Rabbi Joel Roth is a member of the Conservative movement’s Rabbinical Assembly’s Law Committee. In 1990, when he was the committee’s chair, the group studied end-stage medical care and accepted two opposing positions on artificial nutrition and hydration.

One, by Rabbi Elliot Dorff, “would permit withholding and withdrawing” the tube; the other, by Rabbi Avraham Reisner, would not.

The divide comes from how the tube that provides food and water is defined. If it is seen as a medical device, as Dorff does, it may be removed, Roth said. If it is seen as a feeding device, as Reisner does, it may not be removed.

Dorff puts a person dependent on a feeding tube “in the halachic category of ‘treifah,’ which, he argues, is a life that does not require our full protection — an animal that is treifah is one that has some kind of physical defect that will prohibit it from having a prolonged life. So he argues that a treifah is a life that does not require our full protection,” Roth said.

Reisner, on the other hand, “treats these people as goses,” Roth said.

“And even in the end stage,” he noted, “there is the value of ‘chaya sha’ah,’ the life of the hour.” In other words, Roth said, even when there is very little life left, that life still matters.

The Conservative movement accepts both decisions, but Roth, a professor of Talmud and Jewish law at the Jewish Theological Seminary in New York, sides with Reisner, and with Schiavo’s parents.

“She should be kept on the feeding tube,” he said. “She’s not being medicated, and she’s breathing on her own.”

Rabbi Mark Washofsky teaches rabbinics at the Reform movement’s Hebrew Union College-Jewish Institute of Religion in Cincinnati, and he sits on the movement’s responsa committee.

The movement does not speak with one voice on the issue, Washofsky said, but in 1994 it issued a responsa on the treatment of terminally ill patients.

Like the Conservative decisions, the Reform rabbis base their view of whether a feeding tube can be removed on their understanding of the tube’s function.

“We cannot claim that Jewish tradition categorically prohibits the removal of food and water from dying patients,” Washofsky said. “But we consider food and water, no matter how they are delivered, the staff of life.
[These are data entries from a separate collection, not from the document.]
(** C1 (amended): when [weather_station_mapping] returns, the table has at
    least as many rows as before, and exactly as many when no [Field_ID]
    occurs twice in the weather mapping; every row of the input is the
    beginning of a row of the output, and a row whose [Field_ID] matches
    nothing is there once more with a null in each of the weather mapping's
    other columns.  The rows of the output are the rows of the input in
    their order, each repeated once per weather-mapping row it matches (once
    when it matches none) and continued by further cells. *)
Theorem weather_station_mapping_rows (p p' : Processor Engine) (w w' : World)
    (d wm : DataFrame) :
  df p = Some d →
  read_from_web_CSV (weather_map_data p) = Ok wm →
  weather_station_mapping (p, w) = (Ok tt, (p', w')) →
  ∃ (d' : DataFrame) (i j : nat),
    df p' = Some d'
    ∧ positions (CStr "Field_ID") (columns (station_renamed d)) = [i]
    ∧ positions (CStr "Field_ID") (columns wm) = [j]
    ∧ (length (rows d) ≤ length (rows d'))%nat
    ∧ (NoDup ((λ rrow : list cell, rrow !! j) <$> rows wm) →
       length (rows d') = length (rows d))
    ∧ (∀ r, r ∈ rows d → ∃ r', r' ∈ rows d' ∧ r `prefix_of` r')
    ∧ (∀ r, r ∈ rows d →
         (∀ rrow, rrow ∈ rows wm → rrow !! j ≠ r !! i) →
         r ++ replicate (length (columns wm) - 1) CNull ∈ rows d')
    ∧ ∃ ext : list cell → list (list cell),
        rows d' = rows d ≫= (λ r, (λ cells, r ++ cells) <$> ext r)
        ∧ ∀ r, length (ext r)
               = Nat.max 1
                   (length (filter (λ rrow : list cell, rrow !! j = r !! i)
                              (rows wm))).
Proof.
  intros Hdf Hread. rewrite (weather_station_mapping_run p w d wm) by done.
  destruct (merge _ _ _ _) as [merged|e] eqn:Hmerge; [|done].
  intros [= <- <-]. apply merge_inv in Hmerge as (i & j & Hi & Hj & Hrows).
  change (rows (station_renamed d)) with (rows d) in Hrows.
  exists merged, i, j. split; [done|]. split; [done|]. split; [done|].
  rewrite Hrows. set (held := widened i j (rows d) wm).
  assert (Hkeys : (λ rrow : list cell, rrow !! j) <$> rows held
                  = (λ rrow : list cell, rrow !! j) <$> rows wm).
  { unfold held, widened. simpl. rewrite <- list_fmap_compose.
    apply list_fmap_ext. intros k rrow _. simpl. apply widen_row_key. }
  split; [|split; [|split; [|split]]].
  - apply bind_length_ge. intros r _. apply join_row_length.
  - intros Hnd. apply bind_length_eq. intros r _. apply join_row_unique.
    by rewrite Hkeys.
  - intros r Hr. pose proof (join_row_length i j held r) as Hlen.
    destruct (join_row i j held r) as [|r' rs'] eqn:Hjoin; [simpl in Hlen; lia|].
    exists r'. split.
    + apply list_elem_of_bind. exists r. split; [|done]. rewrite Hjoin. by left.
    + apply (join_row_prefix i j held). rewrite Hjoin. by left.
  - intros r Hr Hno. apply list_elem_of_bind. exists r. split; [|done].
    unfold held. rewrite join_row_widened.
    destruct (matching_rows i j (rows wm) r) as [|m ms] eqn:Hm; [by left|].
    assert (Hin : m ∈ matching_rows i j (rows wm) r) by (rewrite Hm; by left).
    apply list_elem_of_filter in Hin as [Heq Hin]. by destruct (Hno m Hin).
  - exists (λ r,
      match matching_rows i j (rows wm) r with
      | [] => [replicate (length (columns wm) - 1) CNull]
      | ms =>
          (λ rrow,
             delete j (widen_row (existsb (unmatched i j (rows wm)) (rows d))
                         j (rows wm) rrow)) <$> ms
      end).
    split.
    + apply list_bind_ext; [|done]. intros r. unfold held.
      rewrite join_row_widened.
      destruct (matching_rows i j (rows wm) r) as [|m ms]; [done|].
      by rewrite <- list_fmap_compose.
    + intros r. fold (matching_rows i j (rows wm) r).
      destruct (matching_rows i j (rows wm) r) as [|m ms]; [done|].
      rewrite length_fmap. simpl. lia.
Qed.

(** C9: when the join key labels no column of the table after the rename
    of line 99, or no column of the weather mapping that was fetched,
    [weather_station_mapping] raises a [KeyError] for it. *)
Theorem weather_station_mapping_missing_key (p : Processor Engine) (w : World)
    (d wm : DataFrame) :
  df p = Some d →
  read_from_web_CSV (weather_map_data p) = Ok wm →
  CStr "Field_ID" ∉ columns (station_renamed d)
  ∨ CStr "Field_ID" ∉ columns wm →
  ∃ s' : State,
    weather_station_mapping (p, w) = (Raise (KeyError (CStr "Field_ID")), s').
Proof.
  intros Hdf Hread Hmiss.
  rewrite (weather_station_mapping_run p w d wm) by done.
  rewrite merge_missing_key by eauto using read_from_web_CSV_header.
  by eexists.
Qed.

(** ** Orchestration *)

Lemma ingest_sql_data_events (p : Processor Engine) (w : World) :
  ∃ evs : list event,
    same_config p (ingest_sql_data (p, w)).2.1
    ∧ after_events w evs (ingest_sql_data (p, w)).2.2
    ∧ match (ingest_sql_data (p, w)).1 with
      | Ok _ =>
          evs = [CallCreateDbEngine (db_path p); CallQueryData (sql_query p);
                 CallLoggerInfo "Successfully loaded data."]
      | Raise _ =>
          evs = [CallCreateDbEngine (db_path p)]
          ∨ evs = [CallCreateDbEngine (db_path p); CallQueryData (sql_query p)]
      end.
Proof.
  unfold ingest_sql_data. run_method.
  destruct (create_db_engine (db_path p)) as [e|err]; simpl.
  - destruct (query_data e (sql_query p)) as [d|err]; simpl.
    + eexists. repeat split; try done. by rewrite <- !app_assoc.
    + eexists. repeat split; try (by right). by rewrite <- app_assoc.
  - eexists. repeat split; by left.
Qed.

Lemma rename_columns_events (p : Processor Engine) (w : World) :
  same_config p (rename_columns (p, w)).2.1
  ∧ match (rename_columns (p, w)).1 with
    | Ok _ =>
        ∃ kv, first_key_value (columns_to_rename p) = Ok kv
          ∧ after_events w [CallLoggerInfo (swapped_message kv.1 kv.2)]
              (rename_columns (p, w)).2.2
    | Raise _ => (rename_columns (p, w)).2.2 = w
    end.
Proof.
  unfold rename_columns. run_method.
  destruct (first_key_value (columns_to_rename p)) as [kv|err]; simpl; [|done].
  destruct (df p) as [d|]; simpl; [|done].
  split; [done|]. by exists kv.
Qed.

Lemma abs_step_events (abs_column : cell) (p : Processor Engine) (w : World) :
  same_config p (abs_step abs_column (p, w)).2.1
  ∧ (abs_step abs_column (p, w)).2.2 = w.
Proof.
  unfold abs_step. run_method.
  destruct (df p) as [d|]; simpl; [|done].
  destruct (positions abs_column (columns d)) as [|j js]; simpl; [done|].
  by destruct (abs_column_at j (rows d) ≫= _).
Qed.

Lemma remap_step_events (column_name : cell) (p : Processor Engine) (w : World) :
  same_config p (remap_step column_name (p, w)).2.1
  ∧ (remap_step column_name (p, w)).2.2 = w.
Proof.
  unfold remap_step. run_method.
  destruct (df p) as [d|]; simpl; [|done].
  destruct (positions column_name (columns d)) as [|j [|j' js]]; simpl;
    [done|..]; destruct (values_to_rename p) eqn:Hvtr; simpl; try done;
    destruct (rows d); simpl; done.
Qed.

Lemma apply_corrections_events (column_name abs_column : cell)
    (p : Processor Engine) (w : World) :
  same_config p (apply_corrections column_name abs_column (p, w)).2.1
  ∧ (apply_corrections column_name abs_column (p, w)).2.2 = w.
Proof.
  unfold apply_corrections, mbind, M_bind.
  pose proof (abs_step_events abs_column p w) as [Hcfg Hw].
  destruct (abs_step abs_column (p, w)) as [[[]|e] [p1 w1]]; simpl in *; [|done].
  subst w1. pose proof (remap_step_events column_name p1 w) as [Hcfg' Hw'].
  split; [|done]. unfold same_config in *.
  destruct Hcfg as (? & ? & ? & ? & ?), Hcfg' as (? & ? & ? & ? & ?).
  repeat split; congruence.
Qed.

Lemma weather_station_mapping_events (p : Processor Engine) (w : World) :
  same_config p (weather_station_mapping (p, w)).2.1
  ∧ after_events w [CallReadFromWebCSV (weather_map_data p)]
      (weather_station_mapping (p, w)).2.2.
Proof.
  unfold weather_station_mapping. run_method.
  destruct (read_from_web_CSV (weather_map_data p)) as [wm|err]; simpl; [|done].
  destruct (df p) as [d|]; simpl; [|done].
  by destruct (merge _ _ _ _).
Qed.

(** C8: [process] runs Ingest, Rename, Correct and Enrich in this order.
    A stage that raises ends the run with its exception and the state it
    left, and the stages after it are not run; what the run asked of its
    surroundings is the beginning of the pipeline's list of calls, and the
    whole list when the run returns. *)
Theorem process_stages_in_order (s : State) :
  match ingest_sql_data s with
  | (Raise e, s1) => process s = (Raise e, s1)
  | (Ok _, s1) =>
      match rename_columns s1 with
      | (Raise e, s2) => process s = (Raise e, s2)
      | (Ok _, s2) =>
          match apply_corrections (CStr "Crop_type") (CStr "Elevation") s2 with
          | (Raise e, s3) => process s = (Raise e, s3)
          | (Ok _, s3) => process s = weather_station_mapping s3
          end
      end
  end
  ∧ ∃ evs : list event,
      after_events s.2 evs (process s).2.2
      ∧ evs `prefix_of` pipeline_events s.1
      ∧ ((process s).1 = Ok tt → evs = pipeline_events s.1).
Proof.
  destruct s as [p w]. unfold process, mbind, M_bind, pipeline_events. simpl.
  destruct (ingest_sql_data_events p w) as (evs1 & Hc1 & [Hl1 Ht1] & He1).
  destruct (ingest_sql_data (p, w)) as [[d0|e] [p1 w1]]; simpl in *.
  2:{ split; [done|]. exists evs1. split; [done|]. split; [|done].
      destruct He1 as [-> | ->]; by eexists. }
  subst evs1.
  destruct (rename_columns_events p1 w1) as [Hc2 He2].
  destruct Hc1 as (Hdb & Hsql & Hctr & Hvtr & Hwmd).
  destruct (rename_columns (p1, w1)) as [[[]|e] [p2 w2]]; simpl in *.
  2:{ split; [done|]. subst w2. eexists. split; [done|]. split; [|done].
      by eexists. }
  destruct He2 as (kv & Hkv & Hl2 & Ht2). rewrite Hctr in Hkv. rewrite Hkv.
  destruct Hc2 as (_ & _ & _ & _ & Hwmd2).
  destruct (apply_corrections_events (CStr "Crop_type") (CStr "Elevation") p2 w2)
    as [Hc3 He3].
  destruct (apply_corrections _ _ (p2, w2)) as [[[]|e] [p3 w3]]; simpl in *;
    subst w3.
  2:{ split; [done|]. eexists. split; [split; [congruence|]|].
      - rewrite Ht2, Ht1, <- app_assoc. done.
      - split; [|done]. by eexists. }
  destruct Hc3 as (_ & _ & _ & _ & Hwmd3).
  destruct (weather_station_mapping_events p3 w2) as [_ [Hl4 Ht4]].
  split; [done|]. eexists. split; [split; [congruence|]|].
  - rewrite Ht4, Ht2, Ht1, <- !app_assoc. simpl.
    rewrite Hwmd3, Hwmd2, Hwmd. done.
  - split; [|done]. exists nil. by rewrite app_nil_r.
Qed.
So what we ultimately do is express deep reservations about their withdrawal, but in the end, we say, nonetheless, that because we cannot declare that the cessation of artificial nutrition and hydration is categorically forbidden by Jewish moral thought, the patient and the family must ultimately let their consciences guide them.”

Rabbi David Teutsch, director of the Center for Jewish Ethics at the Reconstructionist Rabbinical College in Philadelphia, agrees that the question is how a feeding tube is defined.

“If it were a form of eating, a position held by a number of more traditional halachic authorities, then you’re required to feed those who are hungry,” Teutsch said. “But if it’s medicine –a position held by Conservative authorities like Rabbi Elliott Dorff, and by me as well — then you serve the interests of the patient, which may involve not providing medicine.”

He believes that a feeding tube is a medical device, and so it can be removed, Teutsch said.

“It’s pretty clear that it’s closer to regular intervention than to eating,” he said.